*** SUPPLIED INFORMATION

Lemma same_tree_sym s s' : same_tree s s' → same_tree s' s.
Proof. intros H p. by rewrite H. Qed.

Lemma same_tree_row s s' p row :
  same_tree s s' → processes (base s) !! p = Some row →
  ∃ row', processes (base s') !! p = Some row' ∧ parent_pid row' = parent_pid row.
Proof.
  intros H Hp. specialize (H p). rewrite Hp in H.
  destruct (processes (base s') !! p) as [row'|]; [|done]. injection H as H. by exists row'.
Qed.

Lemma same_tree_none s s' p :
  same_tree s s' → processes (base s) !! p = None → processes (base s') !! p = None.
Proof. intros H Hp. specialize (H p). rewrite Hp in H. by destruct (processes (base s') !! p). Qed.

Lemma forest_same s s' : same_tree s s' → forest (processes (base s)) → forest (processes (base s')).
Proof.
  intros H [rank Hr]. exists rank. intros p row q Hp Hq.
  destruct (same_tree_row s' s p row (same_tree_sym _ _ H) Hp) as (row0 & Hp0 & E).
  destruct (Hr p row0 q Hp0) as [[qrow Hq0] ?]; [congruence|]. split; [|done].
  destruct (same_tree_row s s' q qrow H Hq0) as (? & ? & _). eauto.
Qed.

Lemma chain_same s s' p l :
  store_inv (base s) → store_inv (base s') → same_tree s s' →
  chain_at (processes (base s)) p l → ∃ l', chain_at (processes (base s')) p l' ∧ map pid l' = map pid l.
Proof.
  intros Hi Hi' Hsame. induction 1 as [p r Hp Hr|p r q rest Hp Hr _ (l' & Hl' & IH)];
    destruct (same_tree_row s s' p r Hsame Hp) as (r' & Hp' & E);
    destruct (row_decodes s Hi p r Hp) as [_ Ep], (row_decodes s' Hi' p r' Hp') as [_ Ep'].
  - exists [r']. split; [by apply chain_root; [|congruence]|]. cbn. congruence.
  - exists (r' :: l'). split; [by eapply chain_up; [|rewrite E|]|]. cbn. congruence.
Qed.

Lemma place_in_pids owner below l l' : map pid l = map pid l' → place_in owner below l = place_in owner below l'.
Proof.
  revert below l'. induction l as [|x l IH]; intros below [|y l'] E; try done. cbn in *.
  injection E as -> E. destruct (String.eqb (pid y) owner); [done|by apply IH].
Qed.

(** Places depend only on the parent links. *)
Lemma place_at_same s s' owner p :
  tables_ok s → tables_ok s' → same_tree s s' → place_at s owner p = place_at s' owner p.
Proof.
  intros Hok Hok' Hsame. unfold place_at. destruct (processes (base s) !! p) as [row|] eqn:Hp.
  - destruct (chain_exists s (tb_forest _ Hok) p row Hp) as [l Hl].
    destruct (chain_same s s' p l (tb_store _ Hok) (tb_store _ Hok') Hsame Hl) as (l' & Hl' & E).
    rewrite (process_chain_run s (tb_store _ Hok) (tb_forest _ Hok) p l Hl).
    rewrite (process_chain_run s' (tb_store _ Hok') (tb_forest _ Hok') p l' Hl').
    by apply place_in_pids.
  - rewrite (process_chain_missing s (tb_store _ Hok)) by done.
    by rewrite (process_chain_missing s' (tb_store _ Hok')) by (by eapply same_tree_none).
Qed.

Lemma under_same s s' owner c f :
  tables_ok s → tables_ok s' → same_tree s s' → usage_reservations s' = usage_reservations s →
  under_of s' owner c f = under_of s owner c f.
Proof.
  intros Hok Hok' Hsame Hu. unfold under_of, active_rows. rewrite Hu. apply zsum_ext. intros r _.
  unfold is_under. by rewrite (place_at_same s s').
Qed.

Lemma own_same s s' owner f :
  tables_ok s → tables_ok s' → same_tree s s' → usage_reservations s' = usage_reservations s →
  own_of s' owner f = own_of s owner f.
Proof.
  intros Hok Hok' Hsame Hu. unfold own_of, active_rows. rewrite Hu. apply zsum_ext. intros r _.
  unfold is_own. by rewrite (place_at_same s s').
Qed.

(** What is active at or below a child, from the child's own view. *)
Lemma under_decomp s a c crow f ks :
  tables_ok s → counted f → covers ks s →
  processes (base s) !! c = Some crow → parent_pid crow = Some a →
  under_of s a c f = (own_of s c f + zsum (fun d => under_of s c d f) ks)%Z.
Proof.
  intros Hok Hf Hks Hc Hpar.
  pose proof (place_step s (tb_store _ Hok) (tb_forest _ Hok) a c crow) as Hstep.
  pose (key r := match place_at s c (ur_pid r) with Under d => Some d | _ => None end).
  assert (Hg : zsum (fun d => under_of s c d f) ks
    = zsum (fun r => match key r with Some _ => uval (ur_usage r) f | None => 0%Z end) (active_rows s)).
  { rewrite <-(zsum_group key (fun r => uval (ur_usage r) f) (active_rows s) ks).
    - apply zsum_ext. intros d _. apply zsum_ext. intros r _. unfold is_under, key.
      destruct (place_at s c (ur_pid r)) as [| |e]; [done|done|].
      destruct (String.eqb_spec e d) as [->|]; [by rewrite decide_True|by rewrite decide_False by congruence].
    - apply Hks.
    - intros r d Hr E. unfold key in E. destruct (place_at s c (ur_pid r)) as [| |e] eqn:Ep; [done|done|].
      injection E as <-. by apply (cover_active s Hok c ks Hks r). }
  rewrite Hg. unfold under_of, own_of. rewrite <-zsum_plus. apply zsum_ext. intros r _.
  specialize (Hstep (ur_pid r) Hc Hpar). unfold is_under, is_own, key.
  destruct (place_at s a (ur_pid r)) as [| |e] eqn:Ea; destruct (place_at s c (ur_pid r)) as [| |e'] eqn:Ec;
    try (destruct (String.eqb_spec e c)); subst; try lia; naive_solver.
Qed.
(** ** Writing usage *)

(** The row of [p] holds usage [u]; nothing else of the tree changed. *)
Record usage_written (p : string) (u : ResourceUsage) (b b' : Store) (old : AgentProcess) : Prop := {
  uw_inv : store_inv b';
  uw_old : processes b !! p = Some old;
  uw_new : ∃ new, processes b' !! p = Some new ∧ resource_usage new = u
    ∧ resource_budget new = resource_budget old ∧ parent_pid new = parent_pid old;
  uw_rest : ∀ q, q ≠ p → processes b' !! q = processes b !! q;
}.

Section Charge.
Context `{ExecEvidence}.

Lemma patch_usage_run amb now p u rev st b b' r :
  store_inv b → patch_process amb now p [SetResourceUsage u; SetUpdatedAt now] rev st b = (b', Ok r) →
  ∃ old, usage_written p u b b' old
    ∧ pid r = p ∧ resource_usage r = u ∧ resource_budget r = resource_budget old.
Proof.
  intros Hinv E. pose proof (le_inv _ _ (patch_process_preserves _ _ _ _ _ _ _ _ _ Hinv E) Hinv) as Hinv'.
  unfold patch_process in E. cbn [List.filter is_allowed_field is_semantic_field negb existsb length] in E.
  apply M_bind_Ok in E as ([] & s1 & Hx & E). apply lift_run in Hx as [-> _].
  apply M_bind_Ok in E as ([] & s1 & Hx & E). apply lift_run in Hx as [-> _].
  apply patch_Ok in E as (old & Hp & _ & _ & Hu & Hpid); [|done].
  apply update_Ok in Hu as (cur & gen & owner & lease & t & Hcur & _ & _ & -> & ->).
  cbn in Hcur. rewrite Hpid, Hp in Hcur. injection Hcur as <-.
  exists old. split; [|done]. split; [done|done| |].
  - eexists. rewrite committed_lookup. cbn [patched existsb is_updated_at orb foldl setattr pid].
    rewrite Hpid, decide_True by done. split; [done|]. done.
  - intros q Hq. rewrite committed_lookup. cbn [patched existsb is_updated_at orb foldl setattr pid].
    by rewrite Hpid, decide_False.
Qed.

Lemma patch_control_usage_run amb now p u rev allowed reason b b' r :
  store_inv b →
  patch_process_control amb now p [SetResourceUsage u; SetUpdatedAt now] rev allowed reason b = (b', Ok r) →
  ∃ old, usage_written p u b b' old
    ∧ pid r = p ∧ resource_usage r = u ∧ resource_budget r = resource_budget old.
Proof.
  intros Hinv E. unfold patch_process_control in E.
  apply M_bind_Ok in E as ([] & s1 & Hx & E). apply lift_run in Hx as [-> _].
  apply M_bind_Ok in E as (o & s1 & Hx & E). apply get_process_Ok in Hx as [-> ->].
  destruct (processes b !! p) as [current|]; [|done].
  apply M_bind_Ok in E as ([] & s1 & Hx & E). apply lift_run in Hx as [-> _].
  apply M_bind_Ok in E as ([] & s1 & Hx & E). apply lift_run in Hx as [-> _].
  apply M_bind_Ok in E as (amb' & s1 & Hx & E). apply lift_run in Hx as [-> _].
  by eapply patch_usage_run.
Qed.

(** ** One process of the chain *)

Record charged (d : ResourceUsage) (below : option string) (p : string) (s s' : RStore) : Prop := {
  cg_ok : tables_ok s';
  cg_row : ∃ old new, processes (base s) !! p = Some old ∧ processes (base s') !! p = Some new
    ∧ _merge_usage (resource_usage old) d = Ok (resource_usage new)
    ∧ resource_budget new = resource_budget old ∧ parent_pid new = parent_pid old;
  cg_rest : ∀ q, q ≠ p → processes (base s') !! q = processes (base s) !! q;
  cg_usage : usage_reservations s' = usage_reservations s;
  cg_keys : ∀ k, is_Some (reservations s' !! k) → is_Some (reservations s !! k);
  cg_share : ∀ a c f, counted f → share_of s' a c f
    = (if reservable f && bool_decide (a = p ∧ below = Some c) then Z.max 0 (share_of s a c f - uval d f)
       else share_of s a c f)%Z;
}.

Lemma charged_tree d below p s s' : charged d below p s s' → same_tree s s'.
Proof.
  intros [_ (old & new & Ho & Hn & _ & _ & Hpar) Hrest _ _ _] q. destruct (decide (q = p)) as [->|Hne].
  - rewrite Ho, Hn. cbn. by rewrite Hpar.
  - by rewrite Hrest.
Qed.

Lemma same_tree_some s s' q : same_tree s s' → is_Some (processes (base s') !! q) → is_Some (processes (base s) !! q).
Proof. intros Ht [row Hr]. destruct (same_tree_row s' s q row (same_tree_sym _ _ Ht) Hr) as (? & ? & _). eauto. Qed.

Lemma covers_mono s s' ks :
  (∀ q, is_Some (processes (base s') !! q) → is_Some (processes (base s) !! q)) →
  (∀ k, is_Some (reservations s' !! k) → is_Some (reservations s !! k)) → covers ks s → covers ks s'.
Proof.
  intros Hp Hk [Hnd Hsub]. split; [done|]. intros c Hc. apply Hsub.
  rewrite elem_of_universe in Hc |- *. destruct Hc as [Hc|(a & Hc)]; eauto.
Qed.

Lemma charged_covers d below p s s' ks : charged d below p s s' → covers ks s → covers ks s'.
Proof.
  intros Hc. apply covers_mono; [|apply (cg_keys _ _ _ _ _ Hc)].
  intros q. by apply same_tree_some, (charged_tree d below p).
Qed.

******

Of the lines above, retype only those from the line containing "own_of s' owner f = own_of s owner f." through the line containing "assert (Hg : zsum", including both, exactly.

  own_of s' owner f = own_of s owner f.
Proof.
  intros Hok Hok' Hsame Hu. unfold own_of, active_rows. rewrite Hu. apply zsum_ext. intros r _.
  unfold is_own. by rewrite (place_at_same s s').
Qed.

(** What is active at or below a child, from the child's own view. *)
Lemma under_decomp s a c crow f ks :
  tables_ok s → counted f → covers ks s →
  processes (base s) !! c = Some crow → parent_pid crow = Some a →
  under_of s a c f = (own_of s c f + zsum (fun d => under_of s c d f) ks)%Z.
Proof.
  intros Hok Hf Hks Hc Hpar.
  pose proof (place_step s (tb_store _ Hok) (tb_forest _ Hok) a c crow) as Hstep.
  pose (key r := match place_at s c (ur_pid r) with Under d => Some d | _ => None end).
  assert (Hg : zsum (fun d => under_of s c d f) ks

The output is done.